Metadata-Version: 2.4
Name: sotoki
Version: 3.0.1
Summary: Turn StackExchange dumps into ZIM files for offline usage
Project-URL: Donate, https://www.kiwix.org/en/support-us/
Project-URL: Homepage, https://github.com/openzim/sotoki
Author-email: openZIM <dev@openzim.org>
License: GPL-3.0-or-later
License-File: LICENSE
Keywords: offline,openzim,stackechange,stackoverflow,zim
Classifier: License :: OSI Approved :: GNU General Public License v3 or later (GPLv3+)
Classifier: Programming Language :: Python :: 3
Classifier: Programming Language :: Python :: 3.14
Requires-Python: <3.15,>=3.14
Requires-Dist: backoff==2.2.1
Requires-Dist: beautifulsoup4==4.14.2
Requires-Dist: bidict==0.23.1
Requires-Dist: cli-formatter==1.2.0
Requires-Dist: dependency-injector==4.48.2
Requires-Dist: jinja2-pluralize==0.3.0
Requires-Dist: jinja2==3.1.6
Requires-Dist: kiwixstorage==0.10.1
Requires-Dist: lxml==6.0.2
Requires-Dist: mistune==3.1.4
Requires-Dist: pif==0.8.2
Requires-Dist: psutil==7.1.3
Requires-Dist: py7zr==1.0.0
Requires-Dist: python-dateutil==2.9.0.post0
Requires-Dist: python-slugify==8.0.4
Requires-Dist: python-snappy==0.7.3
Requires-Dist: redis==7.1.0
Requires-Dist: tld==0.13.1
Requires-Dist: xml-to-dict==0.1.6
Requires-Dist: zimscraperlib==5.3.0
Provides-Extra: check
Requires-Dist: pyright==1.1.407; extra == 'check'
Provides-Extra: dev
Requires-Dist: black==25.11.0; extra == 'dev'
Requires-Dist: coverage==7.12.0; extra == 'dev'
Requires-Dist: debugpy==1.8.17; extra == 'dev'
Requires-Dist: invoke==2.2.1; extra == 'dev'
Requires-Dist: ipdb==0.13.13; extra == 'dev'
Requires-Dist: ipython==9.7.0; extra == 'dev'
Requires-Dist: pre-commit==4.5.0; extra == 'dev'
Requires-Dist: pyright==1.1.407; extra == 'dev'
Requires-Dist: pytest==9.0.1; extra == 'dev'
Requires-Dist: ruff==0.14.6; extra == 'dev'
Provides-Extra: lint
Requires-Dist: black==25.11.0; extra == 'lint'
Requires-Dist: ruff==0.14.6; extra == 'lint'
Provides-Extra: scripts
Requires-Dist: invoke==2.2.1; extra == 'scripts'
Provides-Extra: test
Requires-Dist: coverage==7.12.0; extra == 'test'
Requires-Dist: pytest==9.0.1; extra == 'test'
Description-Content-Type: text/markdown

Sotoki
======

`Sotoki` (*Stack Overflow to Kiwix*) is an
[openZIM](https://github.com/openzim) scraper to create offline
versions of [Stack Exchange](https://stackexchange.com) websites such
as [Stack Overflow](https://stackoverflow.com/).

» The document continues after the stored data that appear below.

(* ===== verification/RaftLog.v ===== *)
(** * The Raft log (raft/log.h, raft/log.cc)

    A deque of entries, the index of the oldest one, and an estimate of the
    bytes held.  [log_at] is the abstract view clients use: the entry stored
    at an index, if any. *)
From stdpp Require Import prelude gmap.
From S2P Require Import Prelude Errors RaftTypes.

Record Log := {
  entries_ : list LogEntry;
  oldest_stored_idx_ : LogIdx;
  curr_bytes_ : Z;
  max_bytes_ : Z }.

(** [Log::Log(max_bytes)]. *)
Definition Log_new (max_bytes : Z) : Log :=
  {| entries_ := []; oldest_stored_idx_ := 1; curr_bytes_ := 0; max_bytes_ := max_bytes |}.

Section ops.
Context `{RaftPlatform}.

Definition data_size (e : LogEntry) : Z :=
  match entry_inner e with kData d => Zlen d | _ => 0 end.

Definition logentry_bytes_in_log (e : LogEntry) : Z :=
  let mem_change :=
    match entry_inner e with
    | kMembershipChange g => sizeof_ReplicaGroup + Zlen g * (sizeof_PeerID + sizeof_Replica)
    | _ => 0
    end in
  let mem_change :=
    if Zlen (hash_chain e) =? 0 then mem_change
    else mem_change + (Zlen (hash_chain e) + sizeof_string) in
  u64 (mem_change + sizeof_LogEntry + (sizeof_string + data_size e)).

(** [Log::Iterator]: the index into the deque (the log it points to is an
    argument of the operations). *)
Definition At (l : Log) (idx : LogIdx) : Z :=
  if idx <? oldest_stored_idx_ l then Zlen (entries_ l) else idx ⊖ oldest_stored_idx_ l.

Definition iter_Valid (l : Log) (di : Z) : bool := di <? Zlen (entries_ l).
Definition iter_Index (l : Log) (di : Z) : LogIdx :=
  if iter_Valid l di then oldest_stored_idx_ l ⊕ di else 0.
Definition iter_Entry (l : Log) (di : Z) : option LogEntry :=
  if iter_Valid l di then entries_ l !! Z.to_nat di else None.
Definition iter_Term (l : Log) (di : Z) : TermId :=
  match iter_Entry l di with Some e => entry_term e | None => 0 end.
Definition iter_SerializedSize (l : Log) (di : Z) : Z :=
  match iter_Entry l di with Some e => ByteSizeLong e | None => 0 end.
Definition iter_MemSize (l : Log) (di : Z) : Z :=
  match iter_Entry l di with Some e => logentry_bytes_in_log e | None => 0 end.
Definition iter_Next (l : Log) (di : Z) : Z := if iter_Valid l di then di ⊕ 1 else di.
Definition iter_Prev (l : Log) (di : Z) : Z := if iter_Valid l di then di ⊖ 1 else di.

Definition oldest_stored_idx (l : Log) : LogIdx :=
  if Zlen (entries_ l) =? 0 then 0 else oldest_stored_idx_ l.
Definition last_idx (l : Log) : LogIdx :=
  if Zlen (entries_ l) =? 0 then 0 else oldest_stored_idx_ l ⊕ Zlen (entries_ l) ⊖ 1.
Definition next_idx (l : Log) : LogIdx := last_idx l ⊕ 1.
Definition last_term (l : Log) : TermId :=
  if Zlen (entries_ l) =? 0 then 0 else iter_Term l (At l (last_idx l)).
Definition log_data_length_bytes (l : Log) : Z := curr_bytes_ l.
Definition empty (l : Log) : bool := Zlen (entries_ l) =? 0.

(** [entries_.resize(n)]: shrinks, or grows with default entries. *)
Definition resize (es : list LogEntry) (n : nat) : list LogEntry :=
  take n es ++ replicate (n - length es) LogEntry_default.

Definition CancelFrom (l : Log) (from_log_idx : LogIdx) : Log * Error :=
  if from_log_idx <? oldest_stored_idx_ l then (l, Raft_CancelingBeforeFirst)
  else
    let index := from_log_idx ⊖ oldest_stored_idx_ l in
    ({| l with entries_ := resize (entries_ l) (Z.to_nat index) |}, OK).

(** [entries_.front()] of an empty deque is undefined behaviour: [None]. *)
Definition RemoveOldestLogOlderThan (l : Log) (truncate_to : LogIdx) : option (Log * bool) :=
  if truncate_to <=? oldest_stored_idx_ l then Some (l, false)
  else
    match entries_ l with
    | [] => None
    | e :: es =>
        Some ({| l with entries_ := es;
                        oldest_stored_idx_ := oldest_stored_idx_ l ⊕ 1;
                        curr_bytes_ := curr_bytes_ l ⊖ logentry_bytes_in_log e |}, true)
    end.

(** The [while] loop of [Append]: [Some (l, true)] when there is room for
    [mem] bytes, [Some (l, false)] when nothing more may be dropped.  Each
    turn drops an entry, so [S (length entries_)] turns are enough
    ([append_make_room_spec] shows that the fuel never runs out). *)
Fixpoint append_make_room (fuel : nat) (l : Log) (mem : Z) (maybe_truncate_to : LogIdx)
  : option (Log * bool) :=
  match fuel with
  | O => None
  | S fuel' =>
      if max_bytes_ l <? curr_bytes_ l ⊕ mem then
        match RemoveOldestLogOlderThan l maybe_truncate_to with
        | Some (l', true) => append_make_room fuel' l' mem maybe_truncate_to
        | Some (l', false) => Some (l', false)
        | None => None
        end
      else Some (l, true)
  end.

Definition INT_MAX : Z := 2 ^ 31 - 1.

Definition Append (l : Log) (log : LogEntry) (maybe_truncate_to : LogIdx)
  : option (Log * Error) :=
  if entry_term log =? 0 then Some (l, Raft_AppendWithoutTerm)
  else if negb (Zlen (hash_chain log) =? 32) then Some (l, Raft_NoHashChainInAppend)
  else
    let mem := logentry_bytes_in_log log in
    match append_make_room (S (length (entries_ l))) l mem maybe_truncate_to with
    | None => None
    | Some (l1, false) => Some (l1, Raft_LogOutOfSpace)
    | Some (l1, true) =>
        if INT_MAX <? ByteSizeLong log then Some (l1, Raft_LogEntryTooLarge)
        else Some ({| l1 with entries_ := entries_ l1 ++ [log];
                              curr_bytes_ := curr_bytes_ l1 ⊕ mem |}, OK)
    end.

(** The loop of [MostRecentHash]: the hash copied to [out], if any. *)
Fixpoint most_recent_hash_from (fuel : nat) (l : Log) (di : Z) : option bytes :=
  match fuel with
  | O => None
  | S fuel' =>
      match iter_Entry l di with
      | None => None
      | Some e =>
          if Zlen (hash_chain e) =? 32 then Some (hash_chain e)
          else most_recent_hash_from fuel' l (iter_Prev l di)
      end
  end.
Definition MostRecentHash (l : Log) : option bytes :=
  most_recent_hash_from (S (length (entries_ l))) l (At l (last_idx l)).

Definition SetNextIdx (l : Log) (idx : LogIdx) : Log * Error :=
  if negb (Zlen (entries_ l) =? 0) then (l, Raft_SetNextOnNonemptyLog)
  else ({| l with oldest_stored_idx_ := idx |}, OK).

End ops.

(** ** Abstract view and well-formedness *)

(** The entry stored at index [idx]. *)
Definition log_at (l : Log) (idx : LogIdx) : option LogEntry :=
  if idx <? oldest_stored_idx_ l then None
  else entries_ l !! Z.to_nat (idx - oldest_stored_idx_ l).

(** What [Append] demands of an entry. *)
Definition entry_ok (e : LogEntry) : Prop := entry_term e <> 0 /\ length (hash_chain e) = 32%nat.

(** Indices start at 1, stay below [2^64], and an empty log starts at 1. *)
Record log_ok (l : Log) : Prop := {
  log_ok_oldest : 1 <= oldest_stored_idx_ l;
  log_ok_room : oldest_stored_idx_ l + Zlen (entries_ l) < 2 ^ 64;
  log_ok_empty : entries_ l = [] -> oldest_stored_idx_ l = 1;
  log_ok_entries : Forall entry_ok (entries_ l) }.

Section view.
Context `{RaftPlatform}.
Implicit Types l : Log.

Lemma last_idx_eq l :
  log_ok l -> last_idx l = oldest_stored_idx_ l + Zlen (entries_ l) - 1.
Proof.
  intros [Ho Hr He _]. unfold last_idx.
  destruct (Zlen (entries_ l) =? 0) eqn:E.
  - assert (entries_ l = []) as Hn by (apply Zlen_zero; lia).
    specialize (He Hn). lia.
  - pose proof (Zlen_nonneg (entries_ l)). ulia.
Qed.

Lemma last_idx_range l : log_ok l -> 0 <= last_idx l < 2 ^ 64 - 1.
Proof.
  intros Hl. rewrite last_idx_eq by done. destruct Hl.
  pose proof (Zlen_nonneg (entries_ l)). lia.
Qed.

Lemma next_idx_eq l : log_ok l -> next_idx l = last_idx l + 1.
Proof. intros Hl. unfold next_idx. pose proof (last_idx_range l Hl). ulia. Qed.

Lemma oldest_le_next l : log_ok l -> 1 <= oldest_stored_idx_ l <= last_idx l + 1.
Proof.
  intros Hl. rewrite last_idx_eq by done. destruct Hl.
  pose proof (Zlen_nonneg (entries_ l)). lia.
Qed.

(** The iterator at an index dereferences to the abstract view. *)
Lemma iter_Entry_At l idx :
  log_ok l -> is_u64 idx -> iter_Entry l (At l idx) = log_at l idx.
Proof.
  intros [Ho Hr _ _] Hi. unfold iter_Entry, iter_Valid, At, log_at.
  destruct (idx <? oldest_stored_idx_ l) eqn:E; [by rewrite Z.ltb_irrefl|].
  nowrap. destruct (idx - oldest_stored_idx_ l <? Zlen (entries_ l)) eqn:E2; [done|].
  symmetry. apply lookup_ge_None. unfold Zlen in E2. lia.
Qed.

Lemma iter_Valid_At l idx :
  log_ok l -> is_u64 idx -> iter_Valid l (At l idx) = bool_decide (is_Some (log_at l idx)).
Proof.
  intros Hl Hi. rewrite <- iter_Entry_At by done. unfold iter_Entry.
  destruct (iter_Valid l (At l idx)) eqn:E; [|by rewrite bool_decide_eq_false_2; [|intros []]].
  rewrite bool_decide_eq_true_2; [done|]. apply lookup_lt_is_Some.
  unfold iter_Valid, Zlen in E. unfold At in *.
  destruct (idx <? oldest_stored_idx_ l); [unfold Zlen in *; lia|].
  pose proof (u64_range (idx - oldest_stored_idx_ l)). ulia.
Qed.

Lemma iter_Term_At l idx :
  log_ok l -> is_u64 idx ->
  iter_Term l (At l idx) = match log_at l idx with Some e => entry_term e | None => 0 end.
Proof. intros. unfold iter_Term. by rewrite iter_Entry_At. Qed.

Lemma log_at_is_Some l idx :
  log_ok l -> is_Some (log_at l idx) <-> oldest_stored_idx_ l <= idx <= last_idx l.
Proof.
  intros Hl. rewrite last_idx_eq by done. unfold log_at.
  destruct (idx <? oldest_stored_idx_ l) eqn:E.
  - split; [by intros []|lia].
  - rewrite lookup_lt_is_Some. unfold Zlen. lia.
Qed.

Lemma log_at_None l idx :
  log_ok l -> log_at l idx = None <-> (idx < oldest_stored_idx_ l \/ last_idx l < idx).
Proof.
  intros Hl. rewrite eq_None_not_Some, log_at_is_Some by done. lia.
Qed.

Lemma log_at_elem l idx e : log_at l idx = Some e -> e ∈ entries_ l.
Proof.
  unfold log_at. destruct (idx <? oldest_stored_idx_ l); [done|]. apply list_elem_of_lookup_2.
Qed.

Lemma log_at_ok l idx e : log_ok l -> log_at l idx = Some e -> entry_ok e.
Proof. intros Hl He%log_at_elem. by apply (proj1 (Forall_forall _ _) (log_ok_entries _ Hl)). Qed.

Lemma last_term_eq l :
  log_ok l -> last_term l = match log_at l (last_idx l) with Some e => entry_term e | None => 0 end.
Proof.
  intros Hl. pose proof (last_idx_range l Hl). unfold last_term.
  destruct (Zlen (entries_ l) =? 0) eqn:E.
  - destruct (log_at l (last_idx l)) eqn:Ha; [|done].
    apply log_at_elem in Ha. rewrite (proj1 (Zlen_zero (entries_ l))) in Ha by lia.
    by apply elem_of_nil in Ha.
  - by rewrite iter_Term_At by (done || ulia).
Qed.

Lemma MostRecentHash_eq l :
  log_ok l -> MostRecentHash l = hash_chain <$> log_at l (last_idx l).
Proof.
  intros Hl. pose proof (last_idx_range l Hl). unfold MostRecentHash. cbn -[At last_idx].
  rewrite iter_Entry_At by (done || ulia).
  destruct (log_at l (last_idx l)) as [e|] eqn:He; [|done].
  apply log_at_ok in He as [_ Hh]; [|done]. unfold Zlen. by rewrite Hh.
Qed.
End view.

#[export] Hint Resolve last_idx_range : svr.

(** ** The operations, on the view *)

Section specs.
Context `{RaftPlatform}.
Implicit Types l : Log.

(** Estimated bytes of a list of entries. *)
Definition bytes_of (es : list LogEntry) : Z :=
  foldr (fun e acc => logentry_bytes_in_log e + acc) 0 es.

It is based on Stack Exchange's Data Dumps hosted by [The Internet
Archive](https://archive.org/download/stackexchange/).

[![CodeFactor](https://www.codefactor.io/repository/github/openzim/sotoki/badge)](https://www.codefactor.io/repository/github/openzim/sotoki)
[![Docker](https://ghcr-badge.egpl.dev/openzim/sotoki/latest_tag?label=docker)](https://ghcr.io/openzim/sotoki)
[![License: GPL v3](https://img.shields.io/badge/License-GPLv3-blue.svg)](https://www.gnu.org/licenses/gpl-3.0)
[![PyPI version shields.io](https://img.shields.io/pypi/v/sotoki.svg)](https://pypi.org/project/sotoki/)
[![PyPI - Python Version](https://img.shields.io/pypi/pyversions/sotoki.svg)](https://pypi.org/project/sotoki)

## Usage

`Sotoki` works off a dump of a StackExchange website, as regularly created by StackExchange team. You must provide
a `--mirror` to use to download this dump and the `--domain` you want to scrape.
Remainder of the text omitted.